After Friday’s plunge I thought it would be interesting to take a look at the top 50 or so best performing stocks for the day excluding any oil related stocks (which for the most part were all up for the day) as well as those that moved on good earnings.  I wanted to capture a list of stocks with just good old fashioned underlying strength that bucked the trend on Friday.  It stands to reason that these stocks have a great chance of doing particularly well if the market can right the ship and keep the rally intact.  Please note that these are not buy recommendations and in fact several may be too extended.  However, the charts look solid.  I’ll leave the rest up to you.  It’s getting late late and I’m exhausted, so I’m not going to bother with the charts in this post.  Here’s my list ordered according to my fundamental rank for each stock.

Tenaris (TS) [rank 27/30]
Ceradyne (CRDN) [26]
Ipsco (IPS) [26]
Schick Technologies (SCHK) [26]
Silicon Motion Tech (SIMO) [26]
Turkcell (TKC) [26]
Fording Canadian Coal (FDG) [26]
Color Kinetics (CLRK) [26]
Carters Apparel (CRI) [25]
Middleby (MIDD) [25]
Banco Santander Chile (SAN) [25]
Bright Family Solutions (BFAM) [24]
Unica (UNCA) [24]
US Global Investors (GROW) [24]
Falconbridge (FAL) [24]
First Republic Bank (FRC) [23]
Toronto Dominion Bank (TD) [22]
CPFL Energia (CPL) [22]

2 thoughts on “Defying the Market”

  1. I recently re-read O’Neil’s book, and one of the things I don’t have a handle on is what to do if you buy a stock that breaks out of a sound base on good volume and the stock then falls back into it’s base and goes sideways again.
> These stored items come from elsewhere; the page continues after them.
(** The methods a [StreamInterface] block declares. *)
Definition declared_methods (e : emitted) : list string :=
  match e with
  | StreamInterface _ methods => methods
  | _ => []
  end.

(** The [clientOnly] flag of a [RecvBody] block. *)
Definition recv_body_flag (e : emitted) : option bool :=
  match e with
  | RecvBody clientOnly => Some clientOnly
  | _ => None
  end.

(** Whether [main] gets a file out of [generate]. *)
Definition creates_file (file : protogen_File) : bool :=
  Generate file && (if Services file is [] then false else true).

End Observations.

(** ** More concrete collaborators *)

Module Scenario2.
Import Generated GeneratedStream Generator Scenario.

(** A connection that opens a stream delivering the messages 1 and 2, and
    refuses when no target is configured. *)
#[global] Instance script_StreamConn : StreamConn script := {
  NewStream conn _ _ :=
    ({| typed_msgs := [(1, None); (2, None)]; ret_batches := [];
        CloseSend_err := None |},
     if decide (Targets conn = [])
     then Some (status_error codes_Unavailable "no targets") else None) }.

Definition lower_ascii (c : Ascii.ascii) : Ascii.ascii :=
  let n := Ascii.nat_of_ascii c in
  if bool_decide (65 ≤ n ≤ 90)%nat then Ascii.ascii_of_nat (n + 32) else c.

Fixpoint lower (s : string) : string :=
  match s with
  | EmptyString => EmptyString
  | String c s => String (lower_ascii c) (lower s)
  end.

(** Identifiers spelled with their import path. *)
#[global] Instance plain_GeneratedFile : GeneratedFile := {
  QualifiedGoIdent id := GoImportPath id +:+ "." +:+ GoIdent_GoName id;
  strings_ToLower := lower }.

Definition msg_ident (name : string) : GoIdent :=
  {| GoIdent_GoName := name; GoImportPath := "pb" |}.

Definition method_of (name : string) (client server : bool) : protogen_Method :=
  {| Method_GoName := name; Method_Desc_Name := name;
     IsStreamingClient := client; IsStreamingServer := server;
     Input_GoIdent := msg_ident "Req"; Output_GoIdent := msg_ident "Resp" |}.

(** A service with a unary, a server-streaming, a client-streaming and a
    bidirectional method, in that order. *)
Definition four_methods : protogen_Service :=
  {| Service_GoName := "Test"; Service_Desc_FullName := "T.Test";
     Methods := [method_of "Unary" false false; method_of "Down" false true;
                 method_of "Up" true false; method_of "Bidi" true true] |}.

Definition four_methods_file : protogen_File :=
  {| Generate := true; GeneratedFilenamePrefix := "test"; GoPackageName := "t";
     Services := [four_methods] |}.

(** A reply that carries no error and whose payload does not decode. *)
Definition undecodable (target : string) (index : Z) : Ret :=
  {| Ret_Target := target; Ret_Index := index;
     Ret_Resp := Some {| TypeUrl := "Z"; Value := [] |};
     Ret_Error := None |}.

(** Two targets behind a proxy answer a client-streaming call: A with a
    message, B with a payload that does not decode; both then close and
    the proxied stream is at its end. *)
Definition decode_failure_stream : script :=
  {| typed_msgs := [];
     ret_batches := [([answer "A" 0; undecodable "B" 1], None);
                     ([closing "A" 0; closing "B" 1], None)];
     CloseSend_err := None |}.

Definition decode_failure_call : ClientProxy script :=
  {| cc := two_targets; directDone := false;
     ClientStream := decode_failure_stream |}.

End Scenario2.

(** ** Properties of the proxy session *)

Module ServerProps.
Import Server.

(** *** errgroup *)

Lemma Go_exit_nil g : Go_exit g None = g.
Proof. reflexivity. Qed.

Lemma foldl_Go_exit_fired x order g :
  errOnce g = true → foldl (λ g t, Go_exit g (exit_of x t)) g order = g.
Proof.
  intros Hg. induction order as [|t order IH]; [done|].
  simpl. unfold Go_exit at 2. destruct (exit_of x t); [|done].
  by rewrite Hg.
Qed.

Lemma foldl_Go_exit_all_nil x order g :
  Forall (λ t, exit_of x t = None) order →
  foldl (λ g t, Go_exit g (exit_of x t)) g order = g.
Proof.
  induction 1 as [|t order Ht _ IH]; [done|].
  simpl. by rewrite Ht.
Qed.

Lemma foldl_Go_exit_first x done t rest e g :
  errOnce g = false →
  Forall (λ t', exit_of x t' = None) done →
  exit_of x t = Some e →
  foldl (λ g t, Go_exit g (exit_of x t)) g (done ++ t :: rest)
  = {| errOnce := true; err := Some e; ctx_cancelled := true |}.
Proof.
  intros Hg Hdone Ht.
  rewrite foldl_app, (foldl_Go_exit_all_nil _ _ _ Hdone). simpl.
  rewrite Ht. unfold Go_exit at 2. rewrite Hg.
  by apply foldl_Go_exit_fired.
Qed.

(** The first task of [order] that returned an error splits [order]. *)
Lemma first_error_split x order :
  Forall (λ t, exit_of x t = None) order
  ∨ ∃ done t rest e,
      order = done ++ t :: rest
      ∧ Forall (λ t', exit_of x t' = None) done ∧ exit_of x t = Some e.
Proof.
  induction order as [|t order IH]; [by left|].
  destruct (exit_of x t) as [e|] eqn:Ht.
  - right. by exists [], t, order, e.
  - destruct IH as [IH|(done & t' & rest & e & -> & Hdone & Ht')].
    + left. by constructor.
    + right. exists (t :: done), t', rest, e. split_and!; [done| |done].
      by constructor.
Qed.

(** A group that recorded an error has cancelled its context. *)
Lemma group_after_cancelled x order :
  errOnce (group_after x order) = true →
  ctx_cancelled (group_after x order) = true.
Proof.
  unfold group_after.
  destruct (first_error_split x order)
    as [Hnil|(done & t & rest & e & -> & Hdone & Ht)].
  - by rewrite foldl_Go_exit_all_nil.
  - by rewrite (foldl_Go_exit_first _ _ _ _ e).
Qed.

Lemma Proxy_of_first_error x done t rest e :
  Forall (λ t', exit_of x t' = None) done →
  exit_of x t = Some e →
  Proxy x (done ++ t :: rest) = Some (status_error codes_Internal (Error e)).
Proof.
  intros Hdone Ht. unfold Proxy, group_after.
  by rewrite (foldl_Go_exit_first _ _ _ _ e).
Qed.

(** C1. [Proxy] returns nil exactly when the send pump, the receive pump
    and the dispatcher all returned nil; when one did not, it returns the
    status INTERNAL whose message is the text of the error of the first
    task, in the order the tasks returned, that returned one. *)
Theorem Proxy_status (x : exits) (order : list task) :
  order ≡ₚ [send_task; receive_task; dispatch_task] →
  (Proxy x order = None
   ↔ send_exit x = None ∧ receive_exit x = None ∧ dispatch_exit x = None)
  ∧ (∀ done t rest e,
       order = done ++ t :: rest →
       Forall (λ t', exit_of x t' = None) done →
       exit_of x t = Some e →
       Proxy x order = Some (status_error codes_Internal (Error e))).
Proof.
  intros Hperm. split.
  - assert (Hall : Forall (λ t, exit_of x t = None) order
                   ↔ send_exit x = None ∧ receive_exit x = None
                     ∧ dispatch_exit x = None).
    { rewrite Hperm, !Forall_cons, Forall_nil. simpl. tauto. }
    rewrite <- Hall.
    destruct (first_error_split x order)
      as [Hnil|(done & t & rest & e & -> & Hdone & Ht)].
    + split; [done|]. intros _. unfold Proxy, group_after.
      by rewrite foldl_Go_exit_all_nil.
    + rewrite (Proxy_of_first_error _ _ _ _ e) by done.
      split; [done|]. rewrite Forall_app, Forall_cons.
      intros (_ & Ht' & _). congruence.
  - intros done t rest e -> Hdone Ht. by apply Proxy_of_first_error.
Qed.

Lemma Proxy_status_witness :
  let x := {| send_exit := Some io_EOF;
              receive_exit := Some context_Canceled;
              dispatch_exit := None |} in
  Proxy x [receive_task; send_task; dispatch_task]
  = Some (status_error codes_Internal "context canceled").
Proof.
  intros x.
  assert (Hperm : [receive_task; send_task; dispatch_task]
                  ≡ₚ [send_task; receive_task; dispatch_task])
    by apply Permutation_swap.
  destruct (Proxy_status x _ Hperm) as [_ Hfirst].
  apply (Hfirst [] receive_task [send_task; dispatch_task] context_Canceled).
  - reflexivity.
  - constructor.
  - reflexivity.
Defined.

(** *** send *)

Section SendPump.
Context {S : Type} `{!ServerStream S}.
This has happened to me a few times recently. Is there a time frame that you hold such a stock before selling it, or do you hold it as long as you don’t get stopped out?

  2. Hi Eye Doc,

    I never use specific time frames for holding a stock just as I never set price targets. IBD recommends setting your stop at 7-8%, but I don’t use such rigid rules there either. It really depends on the price/volume movement as well as where support is in the stock… not to mention the health of the overall market. Sometimes I’ll cut and run at a 2% loss, sometimes at a 10% loss.. just depends on a variety of factors. If you give me a couple of specific examples I’d be more than happy to mark up a few charts here and give an idea of how I’d go about playing it.